Work to complete: All of the data should be restated exactly as it stands.

++++ Records shown ++++

(* ===== verification/MessagesSafety.v ===== *)
(** The handlers of [Messages.v] and [History.v] take only the steps of [MessagesSpec.v], and what follows from that for everyone's messages. *)
From Stdlib Require Import Init.Byte.
From stdpp Require Import gmap sorting.
From S2P Require Import Prelude PyBytes AccessHash Privacy Peers Rights Members Messages History HistoryFacts MessagesSpec.

(** ** Runs *)
Definition quiet {A} (m : MS A) : Prop := forall s, typed s -> calm s (m s).2.
Definition runs {A} (user : Z) (s : MessagesDb) (rs : result A * MessagesDb) : Prop := rtc (moves user) s rs.2.

Lemma calm_typed s s' : calm s s' -> typed s'.
Proof. by intros [[H _ _] _ _]. Qed.
Lemma quiet_seq {A B} (m : MS A) (f : A -> MS B) : quiet m -> (forall a, quiet (f a)) -> quiet (m ≫= f).
Proof.
  intros Hm Hf s Hs. specialize (Hm s Hs). unfold mbind, M_bind. destruct (m s) as [[a|e] s1]; cbn in *; [|done].
  eapply calm_seq; [exact Hm|]. apply Hf. by eapply calm_typed.
Qed.
Lemma quiet_return {A} (a : A) : quiet (mret a). Proof. intros s. apply calm_id. Qed.
Lemma quiet_halt {A} e : quiet (raise (A := A) e). Proof. intros s. apply calm_id. Qed.
Lemma quiet_state : quiet get. Proof. intros s. apply calm_id. Qed.
Lemma quiet_result {A} (r : result A) : quiet (lift_result r). Proof. intros s. apply calm_id. Qed.
Lemma quiet_guard b e : quiet (ensure b e). Proof. destruct b; intros s; apply calm_id. Qed.
Lemma quiet_tell e : quiet (tell e).
Proof. intros s Hs. split; [by apply grows_refl|done..]. Qed.
Lemma quiet_slow l : quiet (modify (with_slow l)).
Proof. intros s Hs. split; [by apply grows_refl|done..]. Qed.
Lemma quiet_read o p : quiet (get_read_state o p).
Proof. intros s Hs. split; [by apply grows_refl|done..]. Qed.
Lemma quiet_set_read o p l : quiet (set_read_state o p l).
Proof. intros s Hs. split; [by apply grows_refl|done..]. Qed.
Lemma quiet_mapM {A B} (f : A -> MS B) l : (forall a, quiet (f a)) -> quiet (mapM f l).
Proof. intros Hf. induction l as [|a l IH]; [apply quiet_return|]. cbn [mapM]. apply quiet_seq; [done|]. intros b. apply quiet_seq; [done|]. intros. apply quiet_return. Qed.
Lemma create_created user peer c rid ru opp unhide reply sched s msgs s' : messages_ok s -> stands user s peer ->
  create_for_peer peer c rid ru opp unhide reply sched s = (Ok msgs, s') -> created s s' c peer.1 rid ru msgs.
Proof.
  intros Hs Hst E. unfold create_for_peer in E. rewrite get_bind in E. apply M_bind_ok in E as ([] & s1 & E1 & E). injection E1 as <-. set (k := next_content s) in *.
  set (s1 := with_contents _ _ s) in *. assert (messages_ok s1) as Hs1.
  { eapply shrinks_ok; [|exact Hs]. apply shrinks_contents; [done|lia|..].
    - intros j Hj. by apply lookup_insert_is_Some'; right.
    - intros j x [[<- _]|[_ Hx]]%lookup_insert_Some; [lia|]. apply (mk_content s Hs) in Hx. lia. }
  apply M_bind_ok in E as (l & s2 & E2 & E). assert (calm s1 s2) as Hc.
  { destruct (quiet_after (if opp && negb (bool_decide (p_type peer.2 = CHANNEL)) then on_members (on_peers (get_opposite peer.2 false)) else mret []) s1 (Ok l) s2) as [? _]; try done.
    destruct (opp && _); [|apply quiet_return]. apply quiet_opposite. by destruct Hst as (_ & _ & ? & _). }
  rewrite get_bind in E. set (ps := peer.1 :: l.*1) in *. set (rs := new_ref k rid ru sched _ peer.1 <$> ps) in E. apply M_bind_ok in E as ([] & s3 & E3 & E). apply transaction_ok in E3.
  unfold ensure in E3. case_bool_decide; [|done]. injection E3 as <-. assert (Hps : mr_peer <$> rs = ps) by apply new_refs_peers.
  apply M_bind_ok in E as ([] & s4 & E4 & E). assert (Em : imap (fun i p => (p, next_ref s2 + Z.of_nat i)) ps = msgs /\ s4 = s') by (unfold mret, M_ret in E; split; congruence).
  destruct Em as [Em <-]. clear E. pose proof (calm_typed _ _ Hc) as Ht2. destruct Hc as [_ _ (Ec & _ & Er & En & _)]. change (refs s1) with (refs s) in Er. change (next_ref s1) with (next_ref s) in En.
  assert (forall j x, refs s2 !! j = Some x -> j < next_ref s2) as Hb by (intros j x; rewrite Er, En; intros Hj; by apply (mk_ref s Hs) in Hj as [[_ ?] _]).
  assert (refs s4 = refs (insert_refs rs s2) /\ contents s4 = contents s2) as [Er4 Ec4].
  { destruct (insert_fields rs s2) as (_ & Eci & _). destruct unhide; injection E4 as <-; by rewrite <- Eci. }
  assert (Hl : forall j x, refs s4 !! j = Some x <-> refs s2 !! j = Some x \/ (next_ref s2 <= j /\ rs !! Z.to_nat (j - next_ref s2) = Some x)) by (intros; rewrite Er4; by apply insert_lookup).
  assert (Hm : forall i p j, msgs !! i = Some (p, j) <-> ps !! i = Some p /\ j = next_ref s2 + Z.of_nat i).
  { intros i p j. rewrite <- Em, list_lookup_imap. destruct (ps !! i); cbn; naive_solver. }
  split.
  - rewrite <- Em. done.
  - intros i p j [Hi ->]%Hm. split.
    + apply eq_None_not_Some. intros [x Hx]. rewrite <- Er in Hx. apply Hb in Hx. lia.
    + assert (exists x, rs !! i = Some x) as [x Hx]. { apply lookup_lt_is_Some. apply lookup_lt_Some in Hi. unfold rs. by rewrite length_fmap. }
      exists x. split; [apply Hl; right; split; [lia|]; by replace (Z.to_nat _) with i by lia|]. unfold rs in Hx. rewrite list_lookup_fmap, Hi in Hx. injection Hx as <-. cbn.
      split_and!; try done. intros ->. by rewrite Z.eqb_refl.
  - intros j x [Hj|[Hge Hj]]%Hl; [left; by rewrite <- Er|right]. assert (exists p, ps !! Z.to_nat (j - next_ref s2) = Some p) as [p Hp].
    { apply lookup_lt_is_Some. apply lookup_lt_Some in Hj. unfold rs in Hj. by rewrite length_fmap in Hj. }
    exists p. apply list_elem_of_lookup. exists (Z.to_nat (j - next_ref s2)). apply Hm. split; [done|lia].
  - intros j x Hj. apply Hl. left. by rewrite Er.
  - by rewrite Ec4, Ec.
  - assert (mdb s4 = mdb s2) as Em2 by (destruct (insert_fields rs s2) as (Emi & _); destruct unhide; injection E4 as <-; by rewrite <- Emi). unfold typed. by rewrite Em2.
Qed.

++++

Result for this exercise:
(* ===== verification/MessagesSafety.v ===== *)
(** The handlers of [Messages.v] and [History.v] take only the steps of [MessagesSpec.v], and what follows from that for everyone's messages. *)
From Stdlib Require Import Init.Byte.
From stdpp Require Import gmap sorting.
From S2P Require Import Prelude PyBytes AccessHash Privacy Peers Rights Members Messages History HistoryFacts MessagesSpec.

(** ** Runs *)
Definition quiet {A} (m : MS A) : Prop := forall s, typed s -> calm s (m s).2.
Definition runs {A} (user : Z) (s : MessagesDb) (rs : result A * MessagesDb) : Prop := rtc (moves user) s rs.2.

Lemma calm_typed s s' : calm s s' -> typed s'.
Proof. by intros [[H _ _] _ _]. Qed.
Lemma quiet_seq {A B} (m : MS A) (f : A -> MS B) : quiet m -> (forall a, quiet (f a)) -> quiet (m ≫= f).
Proof.
  intros Hm Hf s Hs. specialize (Hm s Hs). unfold mbind, M_bind. destruct (m s) as [[a|e] s1]; cbn in *; [|done].
  eapply calm_seq; [exact Hm|]. apply Hf. by eapply calm_typed.
Qed.
Lemma quiet_return {A} (a : A) : quiet (mret a). Proof. intros s. apply calm_id. Qed.
Lemma quiet_halt {A} e : quiet (raise (A := A) e). Proof. intros s. apply calm_id. Qed.
Lemma quiet_state : quiet get. Proof. intros s. apply calm_id. Qed.
Lemma quiet_result {A} (r : result A) : quiet (lift_result r). Proof. intros s. apply calm_id. Qed.
Lemma quiet_guard b e : quiet (ensure b e). Proof. destruct b; intros s; apply calm_id. Qed.
Lemma quiet_tell e : quiet (tell e).
Proof. intros s Hs. split; [by apply grows_refl|done..]. Qed.
Lemma quiet_slow l : quiet (modify (with_slow l)).
Proof. intros s Hs. split; [by apply grows_refl|done..]. Qed.
Lemma quiet_read o p : quiet (get_read_state o p).
Proof. intros s Hs. split; [by apply grows_refl|done..]. Qed.
Lemma quiet_set_read o p l : quiet (set_read_state o p l).
Proof. intros s Hs. split; [by apply grows_refl|done..]. Qed.
Lemma quiet_mapM {A B} (f : A -> MS B) l : (forall a, quiet (f a)) -> quiet (mapM f l).
Proof. intros Hf. induction l as [|a l IH]; [apply quiet_return|]. cbn [mapM]. apply quiet_seq; [done|]. intros b. apply quiet_seq; [done|]. intros. apply quiet_return. Qed.
Lemma create_created user peer c rid ru opp unhide reply sched s msgs s' : messages_ok s -> stands user s peer ->
  create_for_peer peer c rid ru opp unhide reply sched s = (Ok msgs, s') -> created s s' c peer.1 rid ru msgs.
Proof.
  intros Hs Hst E. unfold create_for_peer in E. rewrite get_bind in E. apply M_bind_ok in E as ([] & s1 & E1 & E). injection E1 as <-. set (k := next_content s) in *.
  set (s1 := with_contents _ _ s) in *. assert (messages_ok s1) as Hs1.
  { eapply shrinks_ok; [|exact Hs]. apply shrinks_contents; [done|lia|..].
    - intros j Hj. by apply lookup_insert_is_Some'; right.
    - intros j x [[<- _]|[_ Hx]]%lookup_insert_Some; [lia|]. apply (mk_content s Hs) in Hx. lia. }
  apply M_bind_ok in E as (l & s2 & E2 & E). assert (calm s1 s2) as Hc.
  { destruct (quiet_after (if opp && negb (bool_decide (p_type peer.2 = CHANNEL)) then on_members (on_peers (get_opposite peer.2 false)) else mret []) s1 (Ok l) s2) as [? _]; try done.
    destruct (opp && _); [|apply quiet_return]. apply quiet_opposite. by destruct Hst as (_ & _ & ? & _). }
  rewrite get_bind in E. set (ps := peer.1 :: l.*1) in *. set (rs := new_ref k rid ru sched _ peer.1 <$> ps) in E. apply M_bind_ok in E as ([] & s3 & E3 & E). apply transaction_ok in E3.
  unfold ensure in E3. case_bool_decide; [|done]. injection E3 as <-. assert (Hps : mr_peer <$> rs = ps) by apply new_refs_peers.
  apply M_bind_ok in E as ([] & s4 & E4 & E). assert (Em : imap (fun i p => (p, next_ref s2 + Z.of_nat i)) ps = msgs /\ s4 = s') by (unfold mret, M_ret in E; split; congruence).
  destruct Em as [Em <-]. clear E. pose proof (calm_typed _ _ Hc) as Ht2. destruct Hc as [_ _ (Ec & _ & Er & En & _)]. change (refs s1) with (refs s) in Er. change (next_ref s1) with (next_ref s) in En.
  assert (forall j x, refs s2 !! j = Some x -> j < next_ref s2) as Hb by (intros j x; rewrite Er, En; intros Hj; by apply (mk_ref s Hs) in Hj as [[_ ?] _]).
  assert (refs s4 = refs (insert_refs rs s2) /\ contents s4 = contents s2) as [Er4 Ec4].
  { destruct (insert_fields rs s2) as (_ & Eci & _). destruct unhide; injection E4 as <-; by rewrite <- Eci. }
  assert (Hl : forall j x, refs s4 !! j = Some x <-> refs s2 !! j = Some x \/ (next_ref s2 <= j /\ rs !! Z.to_nat (j - next_ref s2) = Some x)) by (intros; rewrite Er4; by apply insert_lookup).
  assert (Hm : forall i p j, msgs !! i = Some (p, j) <-> ps !! i = Some p /\ j = next_ref s2 + Z.of_nat i).
  { intros i p j. rewrite <- Em, list_lookup_imap. destruct (ps !! i); cbn; naive_solver. }
  split.
  - rewrite <- Em. done.
  - intros i p j [Hi ->]%Hm. split.
    + apply eq_None_not_Some. intros [x Hx]. rewrite <- Er in Hx. apply Hb in Hx. lia.
    + assert (exists x, rs !! i = Some x) as [x Hx]. { apply lookup_lt_is_Some. apply lookup_lt_Some in Hi. unfold rs. by rewrite length_fmap. }
      exists x. split; [apply Hl; right; split; [lia|]; by replace (Z.to_nat _) with i by lia|]. unfold rs in Hx. rewrite list_lookup_fmap, Hi in Hx. injection Hx as <-. cbn.
      split_and!; try done. intros ->. by rewrite Z.eqb_refl.
  - intros j x [Hj|[Hge Hj]]%Hl; [left; by rewrite <- Er|right]. assert (exists p, ps !! Z.to_nat (j - next_ref s2) = Some p) as [p Hp].
    { apply lookup_lt_is_Some. apply lookup_lt_Some in Hj. unfold rs in Hj. by rewrite length_fmap in Hj. }
    exists p. apply list_elem_of_lookup. exists (Z.to_nat (j - next_ref s2)). apply Hm. split; [done|lia].
  - intros j x Hj. apply Hl. left. by rewrite Er.
  - by rewrite Ec4, Ec.
  - assert (mdb s4 = mdb s2) as Em2 by (destruct (insert_fields rs s2) as (Emi & _); destruct unhide; injection E4 as <-; by rewrite <- Emi). unfold typed. by rewrite Em2.
Qed.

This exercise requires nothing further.